═══ PROVIDED INFORMATION
(** * GOES data retrieval scripts: a shallow embedding

    Embeds [src/nasa_spaceApp/geos.py] (module [Geos]) and
    [src/public/geos_old.py] (module [GeosOld]).

    The scripts are sequences of I/O steps, so the embedding is a small
    state-and-exception monad over a [World] (local files, standard output,
    HTTP requests issued).  Library calls whose code is not part of the
    repository (sunpy, astropy, xarray, urllib, the table writer) are the
    fields of the class [Externals]; everything proved below holds for every
    instance of it. *)

From Stdlib Require Import ZArith Ascii String DecimalString Sorted Permutation.
From stdpp Require Import base option list gmap strings sorting.

Local Open Scope string_scope.
Local Open Scope list_scope.
Local Open Scope Z_scope.

(** ** Python values and exceptions *)

Inductive exn : Type :=
| KeyError (key : string)
| IndexError
| ValueError (msg : string)
| LibraryError (msg : string).

Inductive outcome (A : Type) : Type :=
| Returned (a : A)
| Raised (e : exn).
Arguments Returned {A} a.
Arguments Raised {A} e.

#[global] Instance outcome_ret : MRet outcome := λ A a, Returned a.
#[global] Instance outcome_bind : MBind outcome := λ A B f m,
  match m with
  | Returned a => f a
  | Raised e => Raised e
  end.

(** ** The world a script runs in *)

Record World : Type := mkWorld {
  files : gmap string string;          (* local files: path to contents *)
  stdout : list string;                (* lines printed so far *)
  requests : list (string * string)    (* urlretrieve calls issued: (url, filename) *)
}.

Definition M (A : Type) : Type := World → outcome A * World.

#[global] Instance M_ret : MRet M := λ A a w, (Returned a, w).
#[global] Instance M_bind : MBind M := λ A B f m w,
  match m w with
  | (Returned a, w') => f a w'
  | (Raised e, w') => (Raised e, w')
  end.

Definition lift {A} (o : outcome A) : M A := λ w, (o, w).

(** [try: body except: handler]; the handler starts in the world the
    exception left behind. *)
Definition try_except {A} (body : M A) (handler : exn → M A) : M A := λ w,
  match body w with
  | (Returned a, w') => (Returned a, w')
  | (Raised e, w') => handler e w'
  end.

(** [for x in l: body x] *)
Fixpoint for_each {A} (l : list A) (body : A → M unit) : M unit :=
  match l with
  | [] => mret tt
  | x :: l' => body x ;; for_each l' body
  end.

Definition print (line : string) : M unit := λ w,
  (Returned tt, mkWorld (files w) (stdout w ++ [line]) (requests w)).

Definition os_path_exists (filename : string) : M bool := λ w,
  (Returned (bool_decide (is_Some (files w !! filename))), w).

(** ** Python string and list primitives *)

(** [l[i]], with Python's negative indices and [IndexError]. *)
Definition getitem {A} (l : list A) (i : Z) : outcome A :=
  let n := Z.of_nat (length l) in
  let j := if i <? 0 then i + n else i in
  if (j <? 0) || (n <=? j) then Raised IndexError
  else match l !! Z.to_nat j with
       | Some x => Returned x
       | None => Raised IndexError
       end.

(** [s.startswith(p)] and [s.endswith(p)] *)
Definition startswith (s p : string) : bool := String.prefix p s.

Definition endswith (s p : string) : bool :=
  let n := String.length s in
  let k := String.length p in
  (k <=? n)%nat && String.eqb (String.substring (n - k) k s) p.

(** [s.split(sep)] for a one-character separator. *)
Fixpoint split (sep : ascii) (s : string) : list string :=
  match s with
  | EmptyString => [EmptyString]
  | String a s' =>
      if Ascii.eqb a sep then EmptyString :: split sep s'
      else match split sep s' with
           | [] => [String a EmptyString]
           | h :: t => String a h :: t
           end
  end.

(** [s.replace(c, '')] for a one-character [c]. *)
Fixpoint remove_char (c : ascii) (s : string) : string :=
  match s with
  | EmptyString => EmptyString
  | String a s' =>
      if Ascii.eqb a c then remove_char c s' else String a (remove_char c s')
  end.

(** ["{:d}".format(n)] and [str(n)] for an [int]. *)
Definition format_d (n : Z) : string := NilZero.string_of_int (Z.to_int n).

(** [os.path.join(a, b)] (posixpath). *)
Definition os_path_join (a b : string) : string :=
  if startswith b "/" then b
  else if String.eqb a "" || endswith a "/" then a +:+ b
  else a +:+ "/" +:+ b.

(** ** Tables *)

Section Tables.
Context {F : Type}.   (* float64 cell values *)

(** A pandas [DataFrame] with a datetime index: the column names and the
    rows, each an index value (a timestamp) with its cells in column
    order. *)
Record DataFrame : Type := mkFrame {
  columns : list string;
  rows : list (Z * list F)
}.

Definition is_nil {A} (l : list A) : bool :=
  match l with [] => true | _ => false end.

Fixpoint frame_rows (cols : list (list F)) (index : list Z)
  : option (list (Z * list F)) :=
  match index with
  | [] => if forallb is_nil cols then Some [] else None
  | t :: index' =>
      cells ← mapM head cols;
      rest ← frame_rows (tail <$> cols) index';
      Some ((t, cells) :: rest)
  end.

(** [pd.DataFrame({name: column, ...}, index=index)]: every column must be
    as long as the index. *)
Definition new_DataFrame (data : list (string * list F)) (index : list Z)
  : outcome DataFrame :=
  match frame_rows (snd <$> data) index with
  | Some rs => Returned (mkFrame (fst <$> data) rs)
  | None => Raised (ValueError "Length of values does not match length of index")
  end.

(** Puts a row in front of the first row whose index is not smaller. *)
Fixpoint insert_row (r : Z * list F) (l : list (Z * list F)) : list (Z * list F) :=
  match l with
  | [] => [r]
  | x :: l' => if r.1 <=? x.1 then r :: x :: l' else x :: insert_row r l'
  end.

Fixpoint sort_rows (l : list (Z * list F)) : list (Z * list F) :=
  match l with
  | [] => []
  | r :: l' => insert_row r (sort_rows l')
  end.

(** [df.sort_index(inplace=True)]: rows by nondecreasing index, rows with
    equal index values in the order they had.  (pandas sorts with numpy's
    default kind, which keeps that order on short inputs and does not promise
    it on long ones.) *)
Definition sort_index (df : DataFrame) : DataFrame :=
  mkFrame (columns df) (sort_rows (rows df)).

(** A sunpy [TimeSeries]: the frame and the units of its columns. *)
Record TimeSeries : Type := mkTimeSeries {
  ts_data : DataFrame;
  ts_units : list (string * string)
}.

(** An [xarray.Dataset] as far as the scripts read it.  [data_vars] holds
    the arrays that [data[name]] gives for the names read as numbers;
    [time_coord] is what [data['time']] gives, unparsed: the coordinate
    variable, or the integer index of a dimension [time] that has none;
    [None] when the data set has neither, so that the lookup raises. *)
Record Dataset {T : Type} : Type := mkDataset {
  data_vars : gmap string (list F);
  time_coord : option T
}.
Arguments Dataset : clear implicits.

Definition data_var {T} (data : Dataset T) (name : string) : outcome (list F) :=
  match data_vars data !! name with
  | Some a => Returned a
  | None => Raised (KeyError name)
  end.

(** One object of a NOAA JSON file. *)
Record XrayRecord : Type := mkXrayRecord {
  time_tag : string;
  flux_value : F;
  energy : string
}.
End Tables.
Arguments DataFrame : clear implicits.
Arguments TimeSeries : clear implicits.
Arguments Dataset : clear implicits.
Arguments XrayRecord : clear implicits.
Arguments mkDataset {F T} data_vars time_coord.
Arguments data_vars {F T} d.
Arguments time_coord {F T} d.

(** ** Library calls outside the repository *)

Class Externals : Type := {
  flux : Type;
  Time : Type;
  (* sunpy.time.parse_time on a string *)
  parse_time : string → outcome Time;
  (* Time.strftime *)
  strftime : Time → string → string;
  (* Time.datetime, as a timestamp *)
  datetime : Time → Z;
  (* the values of an array of times before they are parsed *)
  TimeArray : Type;
  (* sunpy.time.parse_time on such an array *)
  parse_time_array : TimeArray → outcome (list Time);
  (* urllib.request.urlretrieve(url, filename) acting on the local files *)
  urlretrieve : string → string → gmap string string
                → outcome unit * gmap string string;
  (* xarray.open_dataset(file) *)
  open_dataset : option string → gmap string string
                 → outcome (Dataset flux TimeArray);
  (* pd.read_json(url) *)
  read_json : string → outcome (list (XrayRecord flux));
  (* TimeSeries.to_table().write(file, format='pandas.json', overwrite=True) *)
  table_write : string → TimeSeries flux → gmap string string
                → outcome unit * gmap string string
}.

(** [u.W/u.m**2] *)
Definition W_per_m2 : string := "W / m2".

(** Library and built-in calls that only [get_goes_last_7d_complete] makes. *)
Class Streams : Type := {
  (* urllib.request.urlopen(url) and .read() on the response: the URL the
     response came from (its .url) and the body *)
  urlopen_read : string → outcome (string * string);
  (* bytes.decode('utf-8') *)
  decode_utf8 : string → outcome string;
  (* the exception of open(file, 'w') in a given state of the files, if any *)
  open_refused : string → gmap string string → option exn
}.

(** [open(file, 'w')]: the file is created or emptied. *)
Definition open_w `{Streams} (file : string) : M unit := λ w,
  match open_refused file (files w) with
  | Some e => (Raised e, w)
  | None => (Returned tt, mkWorld (<[file := ""]> (files w)) (stdout w) (requests w))
  end.

(** [f.writelines(text)] on a file just opened with ['w'], and its closing:
    the characters of [text] in order.  Writing to the open file is taken to
    succeed. *)
Definition writelines (file text : string) : M unit := λ w,
  (Returned tt, mkWorld (<[file := text]> (files w)) (stdout w) (requests w)).


(** The calls that touch the world, as computations. *)
Section Calls.
Context `{Externals}.

(** [urllib.request.urlretrieve(url, filename)]: one request, recorded. *)
Definition request (url filename : string) : M unit := λ w,
  let '(r, fs) := urlretrieve url filename (files w) in
  (r, mkWorld fs (stdout w) (requests w ++ [(url, filename)])).

Definition load_dataset (file : option string) : M (Dataset flux TimeArray) := λ w,
  (open_dataset file (files w), w).

Definition write_table (file : string) (t : TimeSeries flux) : M unit := λ w,
  let '(r, fs) := table_write file t (files w) in
  (r, mkWorld fs (stdout w) (requests w)).

(** [parse_time(data['time']).datetime] on a dataset: the lookup, the
    parsing of what it gave, and the conversion of each time. *)
Definition time_index (data : Dataset flux TimeArray) : outcome (list Z) :=
  match time_coord data with
  | Some array =>
      match parse_time_array array with
      | Returned times => Returned (datetime <$> times)
      | Raised e => Raised e
      end
  | None => Raised (KeyError "time")
  end.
══════
(PROBLEM): Write out every line from the entries where "Raised" appears.

(RESULT FOR THIS EXERCISE):
| Raised (e : exn).
Arguments Raised {A} e.
  | Raised e => Raised e
  | (Raised e, w') => (Raised e, w')
  | (Raised e, w') => handler e w'
  if (j <? 0) || (n <=? j) then Raised IndexError
       | None => Raised IndexError
  | None => Raised (ValueError "Length of values does not match length of index")
  | None => Raised (KeyError name)
  | Some e => (Raised e, w)
      | Raised e => Raised e
  | None => Raised (KeyError "time")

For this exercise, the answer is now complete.